The Charlevoix Central Historic District is a primarily commercial historic district located along Bridge and State Streets in Charlevoix, Michigan. The district is roughly bounded by State Street to the west, East Dixon Avenue to the north, Antrim Street to the south, and the western boundary of Round Lake to the east. It was listed on the National Register of Historic Places in 2025.

==History==
In 1869, the channel between Lake Michigan and Lake Charlevoix was opened up to improve shipping. This led to an influx of population, and an increase in houses and businesses. The commercial section of the city developed along Bridge Street, named for the 1878 swing bridge installed over the shipping channel. Shipping infrastructure developed along the nearby Round Lake waterfront. Over the next decade, the community continued to grow, and tourism became an important part of the local economy as hotels and summer resorts were constructed in the area. By 1890, Bridge Street was built up with one- and two-story structures housing stores catering to both the local population and tourists. Near the end of the century, the city focused on improvements to the street and sidewalks in the district. In 1901, a new bridge was installed to improve both surface traffic flow and provide more room for shipping.

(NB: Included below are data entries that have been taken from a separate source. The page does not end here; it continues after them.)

(* ===== verification/Process.v ===== *)
(** * main.go, version.go, status.go, routesrc.go: the process and its files

    The lock on the pid file and the reload command, with every instance as a step
    relation over the inodes behind the path; the cache of fetched routes with every
    point at which saving it can stop; what the status and version commands print. *)
From S2P Require Import Prelude Netip RouteSource Config Updater Status.

(** ** Decimal numbers *)
Lemma digits_acc_pretty x s : digits_acc 0 (pretty_N_go x s) = digits_acc (Z.of_N x) s.
Proof.
  revert s. induction (N.lt_wf_0 x) as [x _ IH]; intros s. assert (x = 0 ∨ 0 < x)%N as [->|Hx] by lia; [by rewrite pretty_N_go_0|].
  rewrite pretty_N_go_step by done. rewrite IH by (by apply N.div_lt). cbn [digits_acc].
  assert (∀ d, (d < 10)%N → is_digit (pretty_N_char d) = true ∧ digit_of (pretty_N_char d) = Z.of_N d) as Hd.
  { intros d Hd. assert (d = 0 ∨ d = 1 ∨ d = 2 ∨ d = 3 ∨ d = 4 ∨ d = 5 ∨ d = 6 ∨ d = 7 ∨ d = 8 ∨ d = 9)%N as Hc by lia.
    by repeat destruct Hc as [->|Hc]; [..|subst d]. }
  destruct (Hd (x mod 10)%N) as [-> ->]; [by apply N.mod_lt|]. f_equal.
  rewrite N2Z.inj_div, N2Z.inj_mod. pose proof (Z.div_mod (Z.of_N x) 10). lia.
Qed.
Lemma itoa_pos p : itoa (Zpos p) = pretty_N_go (N.pos p) "".
Proof. reflexivity. Qed.
Lemma pretty_go_head x s : (0 < x)%N ∨ (∃ c t, s = String c t ∧ is_digit c = true) → ∃ c t, pretty_N_go x s = String c t ∧ is_digit c = true.
Proof.
  revert s. induction (N.lt_wf_0 x) as [x _ IH]; intros s Hs. assert (x = 0 ∨ 0 < x)%N as [->|Hx] by lia.
  - rewrite pretty_N_go_0. destruct Hs as [?|?]; [lia|done].
  - rewrite pretty_N_go_step by done. apply IH; [by apply N.div_lt|]. right. do 2 eexists. split; [done|]. unfold pretty_N_char. by repeat case_match.
Qed.
Lemma Atoi_itoa p : (Zpos p < 2 ^ 63)%Z → Atoi (itoa (Zpos p)) = Some (Zpos p).
Proof.
  intros Hp. rewrite itoa_pos. destruct (pretty_go_head (N.pos p) "") as (c&t&E&Hc); [by left|].
  assert (digits_value (pretty_N_go (N.pos p) "") = Some (Zpos p)) as Hv.
  { unfold digits_value. rewrite E, <-E, digits_acc_pretty. done. }
  assert (fits_int64 (Zpos p) = true) as Hf by (unfold fits_int64; rewrite andb_true_iff; lia).
  unfold Atoi. rewrite E in *. destruct (decide (c = "-"%char)) as [->|Hm]; [done|]. destruct (decide (c = "+"%char)) as [->|Hq]; [done|].
  rewrite Hv. destruct c as [[] [] [] [] [] [] [] []]; try done; by rewrite Hf.
Qed.

(** ** The pid file *)

(** [bytesTrim]: the white space at the end goes. *)
Definition trailing (c : ascii) : bool := bool_decide (c ∈ ["010"; " "; "009"]%char).
Fixpoint bytesTrim (s : string) : string :=
  match s with
  | EmptyString => EmptyString
  | String c s => match bytesTrim s with EmptyString => if trailing c then EmptyString else String c EmptyString | t => String c t end
  end.
(** [WriteAt] at offset 0 over what is there. *)
Definition write_at (text old : string) : string := text +:+ str_drop (String.length text) old.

After the turn of the century, a number of new buildings was constructed on Bridge Street, replacing earlier structures. Additional commercial buildings were constructed on side streets near Bridge Street. More tourists flocked to the city in the next decades, as automobile travel became more common. As the logging industry dwindled, the shipping infrastructure along Round Lake because less utilized, and the city began considering reconstructing the waterfront into a public park. However, it was not until the 1930s that the park was implemented, with substantial support from the Works Progress Administration.

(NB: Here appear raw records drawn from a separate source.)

(** What is not the daemon's is left alone, in the kernel and in the firewall. *)
Definition spared (ts : list Tunnel) s s' : Prop :=
  foreign_kept ts (sees s.1) (sees s'.1) ∧ only_owned reserved (tabs s) (tabs s').
#[export] Instance spared_preorder ts : PreOrder (spared ts).
Proof.
  split.
  - intros s. split; [by apply frame_same|apply only_owned_refl].
  - intros s1 s2 s3 [??] [??]. split; [by eapply frame_trans|by eapply only_owned_trans].
Qed.

Section spared.
Context (ts : list Tunnel).

Lemma spared_on_kernel {A} (m : M (world K) A) :
  (∀ w r w', m w = (r, w') → foreign_kept ts (sees w) (sees w')) → stays (spared ts) (on_kernel m).
Proof using All.
  intros Hm s r s' [E Hs]%on_kernel_inv. split; [by eapply Hm|]. unfold tabs. rewrite Hs. apply only_owned_refl.
Qed.
Lemma reads_spared {A} (m : M (host K F) A) : reads m → stays (spared ts) m.
Proof using All. intros Hm s r s' [? Ht]%Hm. split; [by apply frame_same|]. rewrite Ht. apply only_owned_refl. Qed.
Lemma spared_firewall (m : M (host K F) unit) : stays kernel_still m →
  (∀ s r s', m s = (r, s') → only_owned reserved (tabs s) (tabs s')) → stays (spared ts) m.
Proof using All. intros Hk Ho s r s' E. split; [by eapply frame_same, Hk|by eapply Ho]. Qed.
Lemma firewall_op_reserved cfg (up : bool) (m : M (host K F) unit) (x : result fw_error Ruleset) :
  (∀ rs, x = Ok rs → firewall_op cfg rs up m ∧ placed rs reserved) → (∀ e, x = Err e → reads m) →
  ∀ s r s', m s = (r, s') → only_owned reserved (tabs s) (tabs s').
Proof using All.
  intros Hop Herr s r s' E. destruct x as [rs|e].
  - destruct (Hop rs eq_refl) as [Hfw Hpl]. destruct (firewall_op_spec _ _ _ _ _ _ _ Hfw E) as (Ho&_).
    by eapply only_owned_weaken.
  - apply (Herr e eq_refl) in E as [_ ->]. apply only_owned_refl.
Qed.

Although the lakefront park was installed in the 1930s, little else was done in the district due to the economic effects of the Great Depression and World War II. Finally, in the late 1940s a new bridge was constructed. Soon after, new hotels were constructed north of the shipping channel. Additional renovations along Bridge Street occurred through the end of the century.

==Description==
The Charlevoix Central Historic District consists of 82 structures, of which 47 contribute to the historic character of the district. These structures are primarily located along the two main north–south streets: Bridge and State. The section of Bridge Street within the district generally features commercial structures with consistent setbacks on both sides of the street. State Street features city public buildings and several churches. Construction dates for buildings in the district range from the 1860s to the present, and a range of architectural styles are represented.

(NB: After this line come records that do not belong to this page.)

Lemma own_in_own_on link table relevant r : own_in link table relevant r = true → own_on link r = true.
Proof.
  unfold own_in, in_set, own_on, filter_matches. cbn. rewrite !andb_true_iff. naive_solver.
Qed.
Lemma routed_kept link table desired relevant v w : pick (own_on link) (v_routes v) ≡ₚ pick (own_on link) (v_routes w) →
  routed link table desired relevant v → routed link table desired relevant w.
Proof.
  intros Hr. unfold routed. intros <-. apply fmap_Permutation. symmetry. eapply pick_weaken; [|exact Hr].
  intros x _. apply own_in_own_on.
Qed.
Lemma serves_kept b t v w :
  (∀ l, l ∈ v_links v → l_Name l = t_Name t → l ∈ v_links w ∧
     (b = true → ∀ a, a ∈ v_addrs v → la_Index a = l_Index l → a ∈ v_addrs w) ∧
     (∀ a, a ∈ v_addrs w → la_Index a = l_Index l → a ∈ v_addrs v) ∧
     (b = true ∨ has_v4 (l_Index l) w → pick (own_on l) (v_routes v) ≡ₚ pick (own_on l) (v_routes w))) →
  (ruled t v → ruled t w) → serves b t v → serves b t w.
Proof.
  intros Hl Hrule (link&Hin&Hn&Hm&Hup&Hmtu&Hru&Ha&Hp). destruct (Hl link Hin Hn) as (Hin'&Ha'&Hback&Hr).
  exists link. split_and!; [done..|by apply Hrule| |].
  - intros ->. destruct (Ha eq_refl) as (d&a&Hd&Hain&Hai&Hh). exists d, a. split_and!; [done|by apply Ha'|done..].
  - intros Hb. specialize (Hr Hb). destruct Hp as (_&Hdef&desired&Hdes&Hmain).
    { destruct Hb as [->|(a&?&?&?)%Exists_exists]; [by left|right]. apply Exists_exists. exists a. auto. }
    split_and!; [by apply Hrule|by eapply routed_kept|]. exists desired. split; [done|]. by eapply routed_kept.
Qed.
Lemma ruled_kept t (p : Rule → bool) v w : pick p (v_rules v) ≡ₚ pick p (v_rules w) →
  (∀ x, at_priority t x = true → p x = true) → ruled t v → ruled t w.
Proof.
  intros Hp Hpx (r&Hr&Hone). exists r. split; [done|]. rewrite <-Hone. symmetry. eapply pick_weaken; [|exact Hp]. intros x _. apply Hpx.
Qed.
Lemma serves_same b t v w : same v w → serves b t v → serves b t w.
Proof.
  intros (Hl&Ha&Hr&Hu). apply serves_kept.
  - intros l Hin _. split_and!; [by rewrite <-Hl|intros _ a; by rewrite Ha|intros a; by rewrite Ha|by rewrite Hr].
  - apply (ruled_kept _ every); [by rewrite Hu|done].
Qed.
Lemma ruleEqual_trans (a b c : Rule) : ruleEqual a b = true → ruleEqual a c = true → ruleEqual b c = true.
Proof. unfold ruleEqual. rewrite !andb_true_iff, !Z.eqb_eq. intuition congruence. Qed.
Lemma ruled_gone t prev v w :
  pick (λ r, negb (is_mark_rule prev r)) (v_rules v) ≡ₚ pick (λ r, negb (is_mark_rule prev r)) (v_rules w) → rules_shrink v w →
  ruleEqual (markRule t) (markRule prev) = false → ruled t v → ruled t w.
Proof.
  intros Hu Hsub Hne (r&Hr&Hone). exists r. split; [done|]. rewrite <-Hone. symmetry.
  eapply pick_weaken; [|exact Hu]. intros x Hx Hprio. apply negb_true_iff, not_true_is_false. intros Hm.
  assert (x ∈ v_rules v) as Hin by (apply elem_of_app in Hx as [?|?]; [done|by apply Hsub]).
  assert (x ∈ pick (at_priority t) (v_rules v)) as Hx' by (by apply list_elem_of_filter).
  rewrite Hone, list_elem_of_singleton in Hx'. subst x.
  rewrite (ruleEqual_trans r _ _ Hr Hm) in Hne. done.
Qed.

Significant buildings and structures in the district include:
- Memorial Bridge (Bridge Street at Lower Pine River Channel): Constructed in 1949, Memorial Bridge is a double-leaf bascule bridge.
- Van Pelt Building (217 Bridge Street): Constructed in 1909, the Van Pelt Building is a two-story building, three bay wide, constructed of yellow brick and terra cotta.
- Charlevoix Masonic Temple (401 Bridge Street): Constructed in 1913 from a design by Frank Glassford, the Charlevoix Masonic Temple is a two-story building with a flat roof.
- Weathervane Inn Restaurant (106 Pine River Lane): Constructed in 1954 from a design by Earl Young, the Weathervane Inn Restaurant is a two-story building clad in fieldstone with an undulating roof.
- Weathervane Terrace Inn (111 Pine River Lane): Constructed in 1965 from a design by Earl Young, the Weathervane Terrace Inn is a two-story motel constructed in a U-shape.
- Philo Beers House (103 Park Avenue): Constructed in about 1865, this was originally built as a home for Philo Beers as a 1-1/2 story upright and wing structure.